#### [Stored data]
-.-.-

(** X10. The debug lines slice seven bytes off the container's ID before
    they log.  On a shorter ID the loop body never adds a route, and it
    panics where it would have skipped the container for want of a port or
    of an address: a pass that receives such a container does not return. *)
Theorem short_id_panics client containers arrivals container nets :
  (String.length (Container.ID container) < 7)%nat →
  let route := resolvePort ports container (build (Container.Env container)) in
  (∀ r, loopBody build ports (container, nets) ≠ Returned (Some r))
  ∧ (Port (Upstream route) = ""
     ∨ IP (Upstream (resolveAddress nets container
                       (setContainer route (Container.Name container)))) = "" →
     loopBody build ports (container, nets) = Panicked
     ∧ (Client.ListContainers client = inl containers →
        (container, nets) ∈ arrivals →
        createRoutes build ports client arrivals = Panicked)).
Proof.
  intros Hshort route.
  assert (debugFields container = Panicked) as Hdebug.
  { unfold debugFields, slice_to. by rewrite decide_False by lia. }
  split.
  - intros r. unfold loopBody. fold route. rewrite Hdebug.
    repeat (case_decide || case_match); simpl; discriminate.
  - intros Hnone.
    assert (loopBody build ports (container, nets) = Panicked) as Hpanic.
    { unfold loopBody. fold route. rewrite Hdebug.
      case_decide as Hport; [done|]. destruct Hnone as [?|Hip]; [done|].
      by rewrite decide_True by exact Hip. }
    split; [exact Hpanic|].
    intros Hlist Hin. unfold createRoutes. rewrite Hlist.
    assert (∀ table, receiveAll build ports arrivals table = Panicked) as Hall.
    { clear Hlist. induction arrivals as [|a rest IH]; intros table.
      - by apply elem_of_nil in Hin.
      - simpl. apply elem_of_cons in Hin as [<-|Hin].
        + by rewrite Hpanic.
        + destruct (loopBody build ports a); simpl; [by apply IH|done]. }
    by rewrite Hall.
Qed.

(** X11. When the daemon lists no container, the pass returns the empty
    table, made and not nil, with a nil error. *)
Theorem empty_listing_makes_empty_table client arrivals :
  Client.ListContainers client = inl [] →
  scheduled client arrivals →
  createRoutes build ports client arrivals = Returned (MkRoutes ∅, None).
Proof.
  intros Hlist Hsched. unfold scheduled in Hsched. rewrite Hlist in Hsched.
  destruct Hsched as [Hperm _]. simpl in Hperm.
  apply Permutation_nil_r in Hperm. apply fmap_nil_inv in Hperm as ->.
  unfold createRoutes. by rewrite Hlist.
Qed.

End ContainerFacts.

(** ** Further properties: the loop *)

Section LoopInvariants.

Variable build : list string → RouteBuilder.
Variable ports : string.
Variable Consumer : Type.
Variable updateFunc : option (Routes → Consumer → Consumer).

(** A property of the states kept by every iteration is kept by the loop. *)
Lemma run_invariant (P : State Consumer → Prop) :
  (∀ w st acts st', P st → step build ports updateFunc w st = (acts, Returned st') →
                    P st') →
  ∀ ws st acts st',
    P st → run build ports updateFunc ws st = (acts, Returned st') → P st'.
Proof.
  intros Hstep ws. induction ws as [|w rest IH]; intros st acts st' Hst; simpl.
  - by intros [= _ <-].
  - destruct (step build ports updateFunc w st) as [acts1 [st1|]] eqn:Hw;
      simpl; [|done].
    destruct (run build ports updateFunc rest st1) as [acts2 o2] eqn:Hrest.
    intros [= _ ->]. eapply IH; [|exact Hrest]. by eapply Hstep.
Qed.

Lemma step_watching_connected w (st : State Consumer) acts st' :
  (loc st = Inner true → is_Some (client st)) →
  step build ports updateFunc w st = (acts, Returned st') →
  loc st' = Inner true → is_Some (client st').
Proof.
  intros Hst. loop_cases; intros [= _ <-]; simpl; try done; try (by eexists).
  all: try (rewrite <- ?Heqo; apply Hst; by rewrite ?Heql).
Qed.

(** X12. At every place the loop reaches from its start, watching implies
    connected: when [watching] is true the client handle is not nil. *)
Theorem watching_implies_connected ws (c0 : Consumer) acts st :
  run build ports updateFunc ws (initial c0) = (acts, Returned st) →
  loc st = Inner true →
  is_Some (client st).
Proof.
  intros Hrun.
  apply (run_invariant (fun st => loc st = Inner true → is_Some (client st))
           step_watching_connected ws (initial c0) acts st); [|exact Hrun].
  discriminate.
Qed.





(** X14. While no client can be created the loop only retries: each
    iteration is one attempt, one error line and one wait of
    [ReconnectTime]; nothing is enumerated or published and the state
    stays the initial one. *)
Theorem connect_failures_only_retry ws (c0 : Consumer) :
  Forall (fun w => ∃ e, newClient w = inr e) ws →
  run build ports updateFunc ws (initial c0)
  = (mjoin (replicate (length ws) failedAttempt), Returned (initial c0)).
Proof.
  induction 1 as [|w rest [e Hw] _ IH]; [done|].
  simpl. unfold step, outerStep at 1. simpl. rewrite Hw. simpl.
  unfold goto, setClient, initial in *. simpl. by rewrite IH.
Qed.

(** X15. A subscription refused with [ErrListenerAlreadyExists] counts as
    made: the iteration goes on exactly as if [AddEventListener] had
    returned nil.  Any other error is logged and followed by the wait of
    [ReconnectTime], and the loop stays in the inner loop with its client,
    not watching, without reaching the select. *)
Theorem subscription_errors w (st : State Consumer) c :
  loc st = Inner false →
  client st = Some c →
  ping w = None →
  step build ports updateFunc (withListener (Some ErrListenerAlreadyExists) w) st
  = step build ports updateFunc (withListener None w) st
  ∧ ∀ msg,
      step build ports updateFunc (withListener (Some (ErrOther msg)) w) st
      = ([ActPing; ActAddEventListener;
          ActLog ErrorLevel "Error registering docker event listener:";
          ActSleep ReconnectTime],
         Returned st).
Proof.
  intros Hloc Hclient Hping. unfold step. rewrite Hloc. unfold innerStep.
  rewrite Hclient. simpl. rewrite Hping. split; [reflexivity|].
  intros msg. simpl. destruct st as [c' r k l]. simpl in *. by subst.
Qed.

(** X16. An enumeration that fails right after the connection does not
    undo the connection: nothing is published, the consumer keeps what it
    had, and the loop enters the inner loop with the new client, where the
    next successful ping leads to the subscription. *)
Theorem failed_first_enumeration_keeps_client w1 w2 (st : State Consumer) c err :
  loc st = Outer →
  client st = None →
  newClient w1 = inl c →
  Client.ListContainers (daemon w1) = inr err →
  ping w2 = None →
  addEventListener w2 = None →
  selected w2 = TimedOut →
  run build ports updateFunc [w1; w2] st
  = ([ActNewClient; ActLog DebugLevel "Connected to docker daemon...";
      ActCreateRoutes; ActLog ErrorLevel "Error enumerating routes:";
      ActPing; ActAddEventListener; ActLog InfoLevel "Watching docker events...";
      ActTimeout PingInterval],
     Returned (mkState (Some c) NilRoutes (consumer st) (Inner true))).
Proof.
  intros Hloc Hclient Hnew Hlist Hping Hadd Hsel.
  assert (step build ports updateFunc w1 st
          = ([ActNewClient; ActLog DebugLevel "Connected to docker daemon...";
              ActCreateRoutes; ActLog ErrorLevel "Error enumerating routes:"],
             Returned (mkState (Some c) NilRoutes (consumer st) (Inner false))))
    as H1.
  { unfold step. rewrite Hloc. unfold outerStep. rewrite Hclient. simpl.
    rewrite Hnew. simpl. unfold enumerate.
    by rewrite (createRoutes_listing_fails build ports _ _ _ Hlist). }
  assert (step build ports updateFunc w2
            (mkState (Some c) NilRoutes (consumer st) (Inner false))
          = ([ActPing; ActAddEventListener;
              ActLog InfoLevel "Watching docker events...";
              ActTimeout PingInterval],
             Returned (mkState (Some c) NilRoutes (consumer st) (Inner true))))
    as H2.
  { unfold step, innerStep, selectStep. simpl. by rewrite Hping, Hadd, Hsel. }
  unfold run, bind. rewrite H1. cbv beta iota. by rewrite H2.
Qed.

End LoopInvariants.

Section AllOrNothing.

Variable build : list string → RouteBuilder.
Variable ports : string.


End AllOrNothing.

(** ** The further properties on concrete runs *)

Lemma loopBody_names_container_holds :
  loopBody scenarioBuild scenarioPorts (fooBridge, []) = Returned (Some fooRoute)
  ∧ Container (Upstream fooRoute) = Container.Name fooBridge
  ∧ host_key fooRoute = host_key (scenarioBuild (Container.Env fooBridge)).
Proof.
  assert (loopBody scenarioBuild scenarioPorts (fooBridge, [])
          = Returned (Some fooRoute)) as Hbody by reflexivity.
  split; [exact Hbody|].
  exact (loopBody_names_container scenarioBuild scenarioPorts fooBridge [] fooRoute
           Hbody).
Defined.

Lemma explicit_port_ignores_candidates_holds :
  Port (Upstream (portBuild (Container.Env fooBridge))) ≠ ""
  ∧ loopBody portBuild scenarioPorts (fooBridge, [])
    = loopBody portBuild "" (fooBridge, []).
Proof.
  assert (Port (Upstream (portBuild (Container.Env fooBridge))) ≠ "") as Hport
    by discriminate.
  split; [exact Hport|].
  exact (explicit_port_ignores_candidates portBuild scenarioPorts "" (fooBridge, [])
           Hport).
Defined.

Lemma empty_ports_flag_routes_nothing_holds :
  Port (Upstream (scenarioBuild (Container.Env fooBridge))) = ""
  ∧ loopBody scenarioBuild "" (fooBridge, []) ≠ Returned (Some fooRoute).
Proof.
  split; [reflexivity|].
  exact (empty_ports_flag_routes_nothing scenarioBuild (fooBridge, []) fooRoute
           eq_refl).
Defined.

Lemma resolveAddress_binding_holds :
  Upstream (resolveAddress [] fooBound
              (mkRoute "foo.example.com" (mkEndpoint "" "8080" "/foo")))
  = mkEndpoint "10.0.0.5" "32768" "/foo".
Proof.
  apply (resolveAddress_binding [] fooBound
           (mkRoute "foo.example.com" (mkEndpoint "" "8080" "/foo"))
           0%nat (PortBinding.mk "10.0.0.5" "32768")).
  - reflexivity.
  - discriminate.
  - discriminate.
  - intros j b Hj. lia.
Defined.

Lemma resolveAddress_bridge_holds :
  Upstream (resolveAddress [] fooWildcard
              (mkRoute "foo.example.com" (mkEndpoint "" "8080" "/foo")))
  = mkEndpoint "172.17.0.2" "8080" "/foo".
Proof.
  apply (resolveAddress_bridge [] fooWildcard
           (mkRoute "foo.example.com" (mkEndpoint "" "8080" "/foo"))).
  - change (Forall (fun b => PortBinding.HostIP b = "0.0.0.0")
              [PortBinding.mk "0.0.0.0" "32768"]).
    apply Forall_cons. split; [reflexivity|done].
  - reflexivity.
  - reflexivity.
  - discriminate.
Defined.

Lemma resolveAddress_network_holds :
  Upstream (resolveAddress [("back", backNet); ("front", frontNet)] fooTwoNets
              (mkRoute "foo.example.com" (mkEndpoint "" "8080" "/foo")))
  = mkEndpoint "10.2.0.2" "8080" "/foo".
Proof.
  apply (resolveAddress_network [("back", backNet); ("front", frontNet)] fooTwoNets
           (mkRoute "foo.example.com" (mkEndpoint "" "8080" "/foo"))
           0%nat "back" backNet).
  - change (Forall (fun b => PortBinding.HostIP b = "0.0.0.0") []). done.
  - reflexivity.
  - reflexivity.
  - reflexivity.
  - reflexivity.
  - discriminate.
  - intros j n Hj. lia.
Defined.

Lemma remote_container_needs_binding_holds :
  isLocal fooRemote = false
  ∧ loopBody scenarioBuild scenarioPorts (fooRemote, []) ≠ Returned (Some fooRoute).
Proof.
  split; [reflexivity|].
  apply (remote_container_needs_binding scenarioBuild scenarioPorts fooRemote []
           fooRoute eq_refl eq_refl).
  change (Forall (fun b => PortBinding.HostIP b = "0.0.0.0")
            [PortBinding.mk "0.0.0.0" "32768"]).
  apply Forall_cons. split; [reflexivity|done].
Defined.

-.-.-

#### [TASK ITEM]
Wherever a line in the data above contains the word "initial", copy that line.

#### [EXERCISE RESULT]
  run build ports updateFunc ws (initial c0) = (acts, Returned st) →
           step_watching_connected ws (initial c0) acts st); [|exact Hrun].
    stays the initial one. *)
  run build ports updateFunc ws (initial c0)
  = (mjoin (replicate (length ws) failedAttempt), Returned (initial c0)).
  unfold goto, setClient, initial in *. simpl. by rewrite IH.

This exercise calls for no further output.